MATERIAL FOR THE TASK: Begin

(** * rates-conv: the packed rate table and the [Conv] contract

    The repository is one Python script, [script/generate_compact_rates.py].
    It reads a mapping from yearly basis points to per-second RAY rates,
    packs [rate - RAY] into 8-byte big-endian fields (four per 32-byte
    storage word) and prints the Solidity contract [Conv] whose entry points
    [turn], [rtob] and [_rpow] read that table and convert back.

    This file embeds both halves: the generator (Python integers are [Z],
    the dict is a [gmap Z Z], exceptions are an error type) and the emitted
    contract (EVM words are [Z] reduced modulo [2^256], reverts are an error
    type). *)

From Stdlib Require Import ZArith Lia Ascii String List DecimalString.
From stdpp Require Import gmap sorting list list_numbers.

Local Open Scope Z_scope.

(** ** Outcomes of fallible code *)

(** What can go wrong.  The first two are EVM outcomes of the emitted
    contract, the last two Python exceptions of the generator.
    - [Revert]: a revert with empty return data, as produced by a failed
      [require(...)] without message and by [revert(0, 0)];
    - [Panic code]: raised by Solidity 0.8 checked arithmetic, code [0x11]
      for overflow and underflow, [0x12] for division by zero;
    - [IndexError]: indexing an empty Python list;
    - [ValueError bps adjusted_rate]: the generator's own
      "Rate difference too large for bps ..." exception. *)
Inductive error : Type :=
  | Revert
  | Panic (code : Z)
  | IndexError
  | ValueError (bps adjusted_rate : Z).

Inductive result (A : Type) : Type :=
  | Ok (a : A)
  | Err (e : error).
Arguments Ok {A} a.
Arguments Err {A} e.

Definition bind {A B} (r : result A) (k : A -> result B) : result B :=
  match r with
  | Ok a => k a
  | Err e => Err e
  end.

Notation "x <- r ;; k" := (bind r (fun x => k))
  (at level 100, r at next level, right associativity).

Definition is_ok {A} (r : result A) : bool :=
  match r with Ok _ => true | Err _ => false end.

(** ** The EVM instructions used by the inline assembly

    A word is a [Z] in [[0, 2^256)].  Arithmetic wraps, division and
    remainder by zero give zero, comparisons give 0 or 1. *)
Module EVM.

Definition modulus : Z := 2 ^ 256.

Definition word (a : Z) : Prop := 0 <= a < modulus.

Definition add (a b : Z) : Z := (a + b) mod modulus.
Definition sub (a b : Z) : Z := (a - b) mod modulus.
Definition mul (a b : Z) : Z := (a * b) mod modulus.
Definition div (a b : Z) : Z := if b =? 0 then 0 else a / b.
Definition mod_ (a b : Z) : Z := if b =? 0 then 0 else a mod b.
Definition lt (a b : Z) : Z := if a <? b then 1 else 0.
Definition eq (a b : Z) : Z := if a =? b then 1 else 0.
Definition iszero (a : Z) : Z := if a =? 0 then 1 else 0.
Definition and (a b : Z) : Z := Z.land a b.
Definition shr (shift value : Z) : Z :=
  if shift <? 256 then Z.shiftr value shift else 0.

(** A word used as a condition ([if c { ... }], [for { } c { }]). *)
Definition nonzero (c : Z) : bool := negb (c =? 0).

End EVM.

(** ** Constants of the contract *)

Definition RAY : Z := 10 ^ 27.

(** [365 days] in Solidity is the number of seconds. *)
Definition days_365 : Z := 365 * 86400.

(** ** [_rpow]: exponentiation by squaring at scale RAY *)

(** [let half := div(RAY, 2)]. *)
Definition half : Z := EVM.div RAY 2.

(** The first half of the loop body: [x] is replaced by its rounded square.
<<
    let xx := mul(x, x)
    if iszero(eq(div(xx, x), x)) { revert(0, 0) }
    let xxRound := add(xx, half)
    if lt(xxRound, xx) { revert(0, 0) }
    x := div(xxRound, RAY)
>> *)
Definition rpow_square (x : Z) : result Z :=
  let xx := EVM.mul x x in
  if EVM.nonzero (EVM.iszero (EVM.eq (EVM.div xx x) x)) then Err Revert else
  let xxRound := EVM.add xx half in
  if EVM.nonzero (EVM.lt xxRound xx) then Err Revert else
  Ok (EVM.div xxRound RAY).

(** The guarded second half of the loop body: [z] is replaced by the rounded
    product with the new [x].
<<
    let zx := mul(z, x)
    if and(iszero(iszero(x)), iszero(eq(div(zx, x), z))) { revert(0, 0) }
    let zxRound := add(zx, half)
    if lt(zxRound, zx) { revert(0, 0) }
    z := div(zxRound, RAY)
>> *)
Definition rpow_mulz (z x : Z) : result Z :=
  let zx := EVM.mul z x in
  if EVM.nonzero (EVM.and (EVM.iszero (EVM.iszero x))
                          (EVM.iszero (EVM.eq (EVM.div zx x) z)))
  then Err Revert else
  let zxRound := EVM.add zx half in
  if EVM.nonzero (EVM.lt zxRound zx) then Err Revert else
  Ok (EVM.div zxRound RAY).

(** The [for { n := div(n, 2) } n { n := div(n, 2) } { ... }] loop, entered
    with a nonzero [n].  The recursion follows the binary digits of [n]:
    [div(n, 2)] of [p~0] and of [p~1] is [p], and of [1] it is [0], which
    ends the loop. *)
Fixpoint rpow_loop (n : positive) (x z : Z) : result Z :=
  x <- rpow_square x ;;
  z <- (if EVM.nonzero (EVM.mod_ (Z.pos n) 2) then rpow_mulz z x else Ok z) ;;
  match n with
  | xH => Ok z
  | xO n' | xI n' => rpow_loop n' x z
  end.

Definition _rpow (x n : Z) : result Z :=
  if x =? 0 then
    (if n =? 0 then Ok RAY else Ok 0)
  else
    let z := if EVM.mod_ n 2 =? 0 then RAY else x in
    match EVM.div n 2 with
    | Z.pos n' => rpow_loop n' x z
    | _ => Ok z
    end.

(** ** [rtob]: Solidity 0.8 checked arithmetic on [uint256] *)

Definition checked_sub (a b : Z) : result Z :=
  if a <? b then Err (Panic 0x11) else Ok (a - b).
Definition checked_mul (a b : Z) : result Z :=
  if EVM.modulus <=? a * b then Err (Panic 0x11) else Ok (a * b).
Definition checked_add (a b : Z) : result Z :=
  if EVM.modulus <=? a + b then Err (Panic 0x11) else Ok (a + b).
Definition checked_div (a b : Z) : result Z :=
  if b =? 0 then Err (Panic 0x12) else Ok (a / b).

(** Modelled from the spec: the constant [BPS].  [rtob] multiplies by [BPS],
    but the template never declares it; the spec names the factor
    [BPS_SCALE = 10_000]. *)
Definition BPS : Z := 10000.

(** [return ((yearlyRate - RAY) * BPS + RAY / 2) / RAY;] *)
Definition rtob (ray : Z) : result Z :=
  yearlyRate <- _rpow ray days_365 ;;
  delta <- checked_sub yearlyRate RAY ;;
  scaled <- checked_mul delta BPS ;;
  half_ray <- checked_div RAY 2 ;;
  rounded <- checked_add scaled half_ray ;;
  checked_div rounded RAY.

(** ** The generator, [generate_compact_rates.py] *)

(** A Python [str] of hexadecimal digits. *)
Definition hexstr : Type := list ascii.

Definition hexdigit (d : Z) : ascii :=
  match d with
  | 0 => "0" | 1 => "1" | 2 => "2" | 3 => "3" | 4 => "4" | 5 => "5"
  | 6 => "6" | 7 => "7" | 8 => "8" | 9 => "9" | 10 => "a" | 11 => "b"
  | 12 => "c" | 13 => "d" | 14 => "e" | _ => "f"
  end%char.

(** The [width] low hexadecimal digits of [n], most significant first. *)
Fixpoint hex_of (width : nat) (n : Z) : hexstr :=
  match width with
  | O => []
  | S w => hex_of w (n / 16) ++ [hexdigit (n mod 16)]
  end.

(** [format(n & ((1 << 64) - 1), '016x')].  The masked value is below
    [2^64], so the zero-padded format has exactly 16 digits. *)
Definition int_to_bytes8 (n : Z) : hexstr :=
  hex_of 16 (Z.land n (Z.shiftl 1 64 - 1)).

(** [parse_rates_mapping], on the lines already split into [bps] and
    [rate]: the entries up to [max_bps] are stored in a dict, a later line
    for the same [bps] replacing an earlier one. *)
Definition parse_rates_mapping (lines : list (Z * Z)) (max_bps : Z)
  : gmap Z Z :=
  foldl (fun rates '(bps, rate) =>
           if bps <=? max_bps then <[bps := rate]> rates else rates)
        ∅ lines.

MATERIAL FOR THE TASK: End

ABOUT THIS EXERCISE: Which lines in the records above contain the string "exceptions"? Copy them.

YOUR RESPONSE:
    the dict is a [gmap Z Z], exceptions are an error type) and the emitted
    contract, the last two Python exceptions of the generator.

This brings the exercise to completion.